AIM OF THE TASK – Although the data below holds other lines too, output only those from the line with "[envvar portPrefix (ToLower" up to and including the line with "Definition masterServices : list", exactly as they appear.

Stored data
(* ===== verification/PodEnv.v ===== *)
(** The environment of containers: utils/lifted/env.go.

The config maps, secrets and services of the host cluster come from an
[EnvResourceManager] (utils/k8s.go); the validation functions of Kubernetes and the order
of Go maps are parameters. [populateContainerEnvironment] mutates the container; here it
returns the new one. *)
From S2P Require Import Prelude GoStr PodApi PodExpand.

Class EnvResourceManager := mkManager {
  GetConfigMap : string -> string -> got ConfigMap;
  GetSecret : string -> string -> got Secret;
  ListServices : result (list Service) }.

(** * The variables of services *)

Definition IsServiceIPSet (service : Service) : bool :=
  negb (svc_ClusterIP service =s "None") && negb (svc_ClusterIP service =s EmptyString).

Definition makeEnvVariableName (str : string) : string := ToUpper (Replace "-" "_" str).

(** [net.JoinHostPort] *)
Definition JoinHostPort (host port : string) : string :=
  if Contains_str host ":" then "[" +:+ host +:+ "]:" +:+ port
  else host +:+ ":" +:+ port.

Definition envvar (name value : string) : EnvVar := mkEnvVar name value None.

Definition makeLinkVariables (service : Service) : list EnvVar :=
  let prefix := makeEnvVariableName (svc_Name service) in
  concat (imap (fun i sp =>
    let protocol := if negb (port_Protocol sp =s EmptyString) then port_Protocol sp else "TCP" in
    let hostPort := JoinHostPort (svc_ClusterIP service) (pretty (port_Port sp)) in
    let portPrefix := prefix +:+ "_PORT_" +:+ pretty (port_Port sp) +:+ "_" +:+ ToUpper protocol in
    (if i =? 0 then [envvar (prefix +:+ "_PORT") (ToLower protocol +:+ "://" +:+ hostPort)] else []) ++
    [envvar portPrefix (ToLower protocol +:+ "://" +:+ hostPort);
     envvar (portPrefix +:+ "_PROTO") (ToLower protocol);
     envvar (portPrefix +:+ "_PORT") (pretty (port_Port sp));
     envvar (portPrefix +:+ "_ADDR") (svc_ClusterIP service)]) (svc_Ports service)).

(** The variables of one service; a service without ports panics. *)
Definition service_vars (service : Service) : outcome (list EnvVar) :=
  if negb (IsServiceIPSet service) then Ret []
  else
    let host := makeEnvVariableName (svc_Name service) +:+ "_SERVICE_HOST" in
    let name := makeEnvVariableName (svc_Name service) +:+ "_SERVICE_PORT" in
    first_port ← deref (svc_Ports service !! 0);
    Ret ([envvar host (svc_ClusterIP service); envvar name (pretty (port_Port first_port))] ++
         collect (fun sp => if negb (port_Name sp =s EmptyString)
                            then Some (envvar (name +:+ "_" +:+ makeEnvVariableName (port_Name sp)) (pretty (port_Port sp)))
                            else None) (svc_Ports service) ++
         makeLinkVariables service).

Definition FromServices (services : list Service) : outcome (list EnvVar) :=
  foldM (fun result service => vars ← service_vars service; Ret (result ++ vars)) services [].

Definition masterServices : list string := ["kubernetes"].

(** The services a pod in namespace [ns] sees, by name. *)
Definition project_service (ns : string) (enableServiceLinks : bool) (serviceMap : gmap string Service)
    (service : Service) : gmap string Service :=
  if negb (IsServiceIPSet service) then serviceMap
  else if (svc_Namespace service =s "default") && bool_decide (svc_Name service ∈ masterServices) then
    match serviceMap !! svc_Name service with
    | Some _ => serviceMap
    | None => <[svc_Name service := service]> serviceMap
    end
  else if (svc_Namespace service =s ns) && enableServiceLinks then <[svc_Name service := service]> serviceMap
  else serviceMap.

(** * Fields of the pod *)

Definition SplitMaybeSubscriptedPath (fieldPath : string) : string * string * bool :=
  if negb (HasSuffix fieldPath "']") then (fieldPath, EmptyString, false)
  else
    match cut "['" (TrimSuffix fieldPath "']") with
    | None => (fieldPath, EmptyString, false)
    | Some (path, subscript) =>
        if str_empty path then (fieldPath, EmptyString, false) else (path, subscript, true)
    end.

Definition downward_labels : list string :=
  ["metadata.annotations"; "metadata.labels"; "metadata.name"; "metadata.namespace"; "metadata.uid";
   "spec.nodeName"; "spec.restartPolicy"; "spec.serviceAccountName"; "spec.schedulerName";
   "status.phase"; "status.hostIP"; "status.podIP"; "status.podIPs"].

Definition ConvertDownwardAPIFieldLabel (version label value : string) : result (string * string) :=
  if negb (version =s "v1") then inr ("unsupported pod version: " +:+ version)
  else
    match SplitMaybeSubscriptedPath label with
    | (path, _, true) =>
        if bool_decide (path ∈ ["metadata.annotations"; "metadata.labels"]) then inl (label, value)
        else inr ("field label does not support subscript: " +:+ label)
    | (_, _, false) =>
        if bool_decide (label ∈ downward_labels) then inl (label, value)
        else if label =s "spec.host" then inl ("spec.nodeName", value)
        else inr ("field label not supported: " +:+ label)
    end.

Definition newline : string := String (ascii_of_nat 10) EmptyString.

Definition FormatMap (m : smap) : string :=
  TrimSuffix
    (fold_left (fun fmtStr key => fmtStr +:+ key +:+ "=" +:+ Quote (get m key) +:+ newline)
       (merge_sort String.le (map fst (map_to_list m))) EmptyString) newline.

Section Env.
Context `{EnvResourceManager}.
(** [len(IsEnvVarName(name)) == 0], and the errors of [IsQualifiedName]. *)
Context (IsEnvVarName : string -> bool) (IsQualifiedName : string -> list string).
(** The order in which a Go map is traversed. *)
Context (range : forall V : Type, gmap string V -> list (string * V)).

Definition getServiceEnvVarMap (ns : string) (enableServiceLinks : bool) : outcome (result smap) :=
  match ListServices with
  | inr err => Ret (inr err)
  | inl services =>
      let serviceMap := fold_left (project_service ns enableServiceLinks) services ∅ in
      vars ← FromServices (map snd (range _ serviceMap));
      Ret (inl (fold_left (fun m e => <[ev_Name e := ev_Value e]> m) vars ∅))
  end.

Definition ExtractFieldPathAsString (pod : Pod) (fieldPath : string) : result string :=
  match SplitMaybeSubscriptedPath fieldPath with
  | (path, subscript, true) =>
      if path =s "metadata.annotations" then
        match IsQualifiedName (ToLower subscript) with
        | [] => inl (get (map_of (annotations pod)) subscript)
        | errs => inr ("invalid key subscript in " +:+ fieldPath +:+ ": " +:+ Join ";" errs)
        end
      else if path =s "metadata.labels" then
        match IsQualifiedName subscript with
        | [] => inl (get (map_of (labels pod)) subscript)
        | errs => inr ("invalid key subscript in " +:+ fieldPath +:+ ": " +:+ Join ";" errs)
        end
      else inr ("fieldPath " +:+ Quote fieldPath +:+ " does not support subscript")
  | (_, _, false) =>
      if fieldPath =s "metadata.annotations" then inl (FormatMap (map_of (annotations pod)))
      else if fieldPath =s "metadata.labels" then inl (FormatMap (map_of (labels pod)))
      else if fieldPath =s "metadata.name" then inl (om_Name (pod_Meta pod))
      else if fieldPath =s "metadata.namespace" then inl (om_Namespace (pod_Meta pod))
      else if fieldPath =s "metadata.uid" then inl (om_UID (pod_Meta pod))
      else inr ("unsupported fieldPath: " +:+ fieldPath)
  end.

TASK RESPONSE –
    [envvar portPrefix (ToLower protocol +:+ "://" +:+ hostPort);
     envvar (portPrefix +:+ "_PROTO") (ToLower protocol);
     envvar (portPrefix +:+ "_PORT") (pretty (port_Port sp));
     envvar (portPrefix +:+ "_ADDR") (svc_ClusterIP service)]) (svc_Ports service)).

(** The variables of one service; a service without ports panics. *)
Definition service_vars (service : Service) : outcome (list EnvVar) :=
  if negb (IsServiceIPSet service) then Ret []
  else
    let host := makeEnvVariableName (svc_Name service) +:+ "_SERVICE_HOST" in
    let name := makeEnvVariableName (svc_Name service) +:+ "_SERVICE_PORT" in
    first_port ← deref (svc_Ports service !! 0);
    Ret ([envvar host (svc_ClusterIP service); envvar name (pretty (port_Port first_port))] ++
         collect (fun sp => if negb (port_Name sp =s EmptyString)
                            then Some (envvar (name +:+ "_" +:+ makeEnvVariableName (port_Name sp)) (pretty (port_Port sp)))
                            else None) (svc_Ports service) ++
         makeLinkVariables service).

Definition FromServices (services : list Service) : outcome (list EnvVar) :=
  foldM (fun result service => vars ← service_vars service; Ret (result ++ vars)) services [].

Definition masterServices : list string := ["kubernetes"].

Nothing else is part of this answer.